Bill Gates Opens Up About Microsoft CEO Succession
Bill Gates is open to spending more time on the Microsoft campus to help the person who becomes the new CEO, but he will not devote 100 percent of his time to being chairman, he said in a wide-ranging interview late Tuesday night.
Gates appeared for the full hour on the "Charlie Rose Show" to discuss his new 25-page report and planned speech at the Davos conference predicting there will be almost no poor countries by 2035.
Toward the end of the interview, Rose spent several minutes asking Gates about the search for the next Microsoft CEO to follow Steve Ballmer, who will step down by next August.
Gates deflected a question aimed at eliciting the profile of a leader who would fit the current demands of Microsoft. "That's not a fruitful speculation," Gates said, then joked both about the board having a "mysterious process" and likened that process to Papal succession by talking about waiting until "the smoke comes out."
Gates expressed his willingness to help and his unwillingness to become a full-time chairman:
ROSE: Are you spending more time at Microsoft now because of the changeovers that are taking place?
GATES: Well, we're in a CEO search, so the board is more active right now, making sure that goes well. Once there's a new CEO, then it'll be up to that CEO if they want me to up my time there a bit for a while.
ROSE: If the new CEO says, 'I need you on campus,' would you be willing to be there and spend full time?
GATES: Not full time. My biggest job is going to be the foundation work, but I would make tradeoffs and spend more time if that was...

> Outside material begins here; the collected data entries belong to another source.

Lemma wrote_bytes s q1 w1 n : @deque_good (files_of s) (write_buffer_deque s) -> deque_is_none (write_buffer_deque s) = false ->
  @deque_good (files_of s) q1 -> same_deque (write_buffer_deque s) q1 -> 0 <= n <= q_size (write_buffer_deque s) ->
  received w1 = received (writer s) ++ [GBytes (take (Z.to_nat n) (@deque_view (files_of s) (write_buffer_deque s)))] -> wrote s (IoOk n) q1 w1.
Proof.
  intros Hg Hn Hg1 [Ed Ez] Hq Hw. split; [done|].
  assert (deque_is_none q1 = false) as Hn1 by (unfold deque_is_none in *; by rewrite Ez).
  destruct (@advance_advanced (files_of s) q1 n Hg1 Hn1 ltac:(lia)) as (l & q' & E & Ha).
  eexists _, l, q'. split; [exact Hw|]. split; [done|]. split.
  { unfold pieces_len, zsum. cbn. rewrite zlen_take; [lia|]. unfold deque_view. rewrite <- (dg_size _ Hg). done. }
  split; [done|]. destruct Ha as [H1 H2 H3 H4 H5 H6]. unfold deque_view in *. rewrite Ed in *. rewrite Ez in H3. by split.
Qed.

Lemma chunks_front s : @deque_good (files_of s) (write_buffer_deque s) -> deque_is_none (write_buffer_deque s) = false ->
  exists w ws, q_datas (write_buffer_deque s) = w :: ws /\ deque_is_file (write_buffer_deque s) = Ok (write_is_file w).
Proof. intros Hg Hn. destruct (deque_some _ Hg Hn) as (w & ws & E & _). exists w, ws. split; [done|]. by apply (@deque_is_file_ok (files_of s) _ w ws). Qed.

Lemma write_front_ok extra s : Inv extra s -> deque_is_none (write_buffer_deque s) = false ->
  run (write_front e) s (fun p s' => exists q1 w1, s' = set_deque q1 (set_writer w1 s) /\ wrote s p.1 q1 w1) (fun _ => False).
Proof.
  intros Hi Hn. pose proof (inv_deque _ _ Hi) as Hg. destruct (chunks_front s Hg Hn) as (w & ws & E & Ef).
  unfold write_front. go. change (id s) with s. destruct (env_is_write_msg e).
  - (* a stream of messages *)
    unfold write_is_file in Ef. destruct w as [[b|f] c]; cbn [w_data] in Ef.
    + destruct (deque_chunks _ Hg Hn Ef) as [Hf Hne]. destruct (deque_chunk_bytes_all_ok _ Hg Hf Hne) as (q1 & Eq & Hg1 & Hs1).
      go by (unfold on_deque, msg_write_buf; step; unfold id; rewrite Ef; step; rewrite (stm_step _ _ _ _ _ Eq); reflexivity).
      go. destruct (write_msg (MsgBytes (@deque_view (files_of s) (write_buffer_deque s))) (writer s)) as [r w1] eqn:Ew.
      go by (unfold on_writer; cbn [writer set_deque set_writer]; rewrite Ew; reflexivity).
      exists q1, w1. split; [by destruct s|]. pose proof (write_msg_bytes_law (@deque_view (files_of s) (write_buffer_deque s)) (writer s)) as Hl.
      try rewrite Ew in Hl. destruct r as [n| |]; [|done..]. destruct Hl as [Hb Hr].
      apply wrote_bytes; try done. rewrite (dg_size _ Hg). exact Hb.
    + pose proof (@advance_front_file (files_of s) _ f c ws None Hg E) as (l & q' & Ea & Ha & Hfg & Hz).
      pose proof Hfg as (_ & _ & _ & Hnt & Hok). destruct (f_notify f) as [tx|] eqn:Et; [|done].
      go by (unfold on_deque, msg_write_buf; step; unfold id; rewrite Ef; step; unfold on_front_file; rewrite E; unfold file_to_msg_write_buf; reflexivity).
      cbv beta iota. rewrite Et. go by (step by reflexivity; reflexivity).
      destruct (write_msg (MsgFile (f_file f) (f_seek f) (f_size f) (Some (tx ++ [length tx]))) (writer s)) as [r w1] eqn:Ew.
      go by (unfold on_writer; cbn [writer set_deque set_writer]; rewrite Ew; reflexivity).
      eexists _, w1. split; [destruct s; reflexivity|]. cbn [fst].
      pose proof (write_msg_file_law (f_file f) (f_seek f) (f_size f) (Some (tx ++ [length tx])) (writer s)) as Hl.
      try rewrite Ew in Hl. destruct r as [n| |]; [|done..]. destruct Hl as [-> Hr].
      split; [lia|]. eexists _, l, q'. split; [exact Hr|]. split; [|split; [|split; [exact Ea|exact Ha]]].
      * split; [apply Hfg|]. split; [lia|exact Hok].
      * unfold pieces_len, zsum. cbn. lia.
  - go by (unfold lift; rewrite Ef; reflexivity). destruct (write_is_file w) eqn:Ek.
    + (* from a file *)
      unfold write_is_file in Ek. destruct w as [[b|f] c]; [done|].
      pose proof (@advance_front_file (files_of s) _ f c ws (f_notify f) Hg E) as (l0 & q0 & _ & _ & Hfg & Hz).
      assert (exists r w1, (if 0 <? write_cache_size (writer s) then on_writer flush else mret (IoOk tt)) s = (Ok r, set_writer w1 s) /\ received w1 = received (writer s)) as (r & w1 & Er & Hr1).
      { destruct (0 <? write_cache_size (writer s)).
        - pose proof (flush_law (writer s)) as Hl. unfold on_writer. destruct (flush (writer s)) as [r w1]. cbn in Hl. by exists r, w1.
        - exists (IoOk tt), (writer s). split; [destruct s; reflexivity|done]. }
      go by exact Er. destruct r as [[]| |].
      * go by (unfold lift, deque_front; cbn [write_buffer_deque set_writer]; rewrite E; reflexivity). go.
        pose proof (sendfile_law (f_file f) (f_seek f) (f_size f) w1 ltac:(lia)) as Hl.
        destruct (sendfile (f_file f) (f_seek f) (f_size f) w1) as [r w2] eqn:Ew.
        go by (unfold on_writer; cbn [writer set_writer]; rewrite Ew; reflexivity). try rewrite Ew in Hl.
        exists (write_buffer_deque s), w2. split; [destruct s; reflexivity|]. cbn [fst]. destruct r as [n| |]; [|unfold wrote; congruence..].
        destruct Hl as [Hb Hr]. rewrite Hr1 in Hr. split; [lia|].
        destruct (@advance_advanced (files_of s) _ n Hg Hn ltac:(lia)) as (l & q' & Ea & Ha).
        eexists _, l, q'. split; [exact Hr|]. split; [|split; [unfold pieces_len, zsum; cbn; lia|split; [exact Ea|]]].
        { destruct Hfg as (H1 & H2 & _ & _ & H3). split; [lia|]. split; [lia|]. rewrite <- (Z.add_0_r (f_seek f)). apply (rd_ok_part _ _ _ _ _ H3); lia. }
        destruct Ha as [H1 H2 H3 H4 H5 H6]. split; try done. rewrite <- H2. f_equal. unfold deque_view. rewrite E.
        change (@writes_view (files_of s) (mkCacheWrite (WFile f) c :: ws)) with (@rd (files_of s) (f_file f) (f_seek f) (f_size f) ++ @writes_view (files_of s) ws).
        rewrite ztake_app_l by (rewrite rd_len; lia). cbn [piece_view]. apply rd_take. lia.
      * exists (write_buffer_deque s), w1. split; [destruct s; reflexivity|done].
      * exists (write_buffer_deque s), w1. split; [destruct s; reflexivity|done].
    + destruct (deque_chunks _ Hg Hn Ef) as [Hf Hne]. destruct (env_is_write_vectored e).
      * destruct (@deque_vectored_ok (files_of s) _ MAX_WRITEV_BUFS Hf (dg_data _ Hg)) as (ls & k & Ev & Ec).
        go by (unfold lift; rewrite Ev; reflexivity). pose proof (write_vectored_law ls (writer s)) as Hl.
        destruct (write_vectored ls (writer s)) as [r w1] eqn:Ew. go by (unfold on_writer; rewrite Ew; reflexivity).
        exists (write_buffer_deque s), w1. split; [destruct s; reflexivity|]. cbn [fst]. destruct r as [n| |]; [|done..]. destruct Hl as [Hb Hr].
        assert (zlen (concat ls) <= q_size (write_buffer_deque s)). { rewrite (dg_size _ Hg), Ec. unfold zlen. rewrite length_take. lia. }
        apply wrote_bytes; try done; [lia|]. rewrite Hr. unfold deque_view. rewrite Ec in *. rewrite take_take. do 4 f_equal.
        unfold zlen in Hb. rewrite length_take in Hb. lia.
      * destruct (deque_chunk_all_ok _ Hg Hf Hne) as (q1 & Eq & Hg1 & Hs1 & _).
        go by (unfold on_deque; rewrite Eq; reflexivity). pose proof (write_law (@deque_view (files_of s) (write_buffer_deque s)) (writer s)) as Hl.
        destruct (write (@deque_view (files_of s) (write_buffer_deque s)) (writer s)) as [r w1] eqn:Ew. go by (unfold on_writer; cbn [writer set_deque]; rewrite Ew; reflexivity).
        try rewrite Ew in Hl. exists q1, w1. split; [destruct s; reflexivity|]. cbn [fst]. destruct r as [n| |]; [|done..]. destruct Hl as [Hb Hr].
        apply wrote_bytes; try done. rewrite (dg_size _ Hg). exact Hb.
Qed.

ROSE: Now, is it productive for you to spend more time? Because some would say you don't want the guy who founded the firm around. Others would say, yes, you do, because you want a CEO who is strong enough to be his own person to be able to have that.
GATES: It's up to them.
Later in the interview, Rose challenged Gates about Microsoft's lack of succession planning, and that back-and-forth ended with both laughing about the CEO succession problems at Hewlett-Packard:
ROSE: You and I know that often executives are admired if they plan well for succession. It doesn't seem like there's been smart planning for succession at Microsoft.
GATES: Well, I think tech companies are very challenging to run. The rules of what works in one era, that will change. I can't think of a tech company that had some textbook case of succession going on, so I apologize.
ROSE: I was trying to think about Hewlett-Packard, whether that worked?
GATES: Oh my God. (both laughing)
Later in the conversation, Gates answered a question about whether Microsoft needed a young Bill Gates to run it now.
"Microsoft's success was always a team of people. To sort of mythically say I alone did something and now that's missing, that oversimplifies the past and so I think it's a dangerous model for the future. It needs a mix of people. It has wonderful people there. The new leader's going to pick the new direction. That can either be somebody who draws on the technical strength of the people in there or themselves, they might be technical. There are multiple models that you could go down," Gates said.
He also started with the pronoun "she" in describing the next leader, which was probably an artifact of the "he or she" way that Rose phrased the question, but was interesting because few women have been named in public speculation so far about the next leader of Microsoft.
"She has to love, or he has to love, technology and either be good at orchestrating deep technical thinkers or bring some of that themselves," Gates said.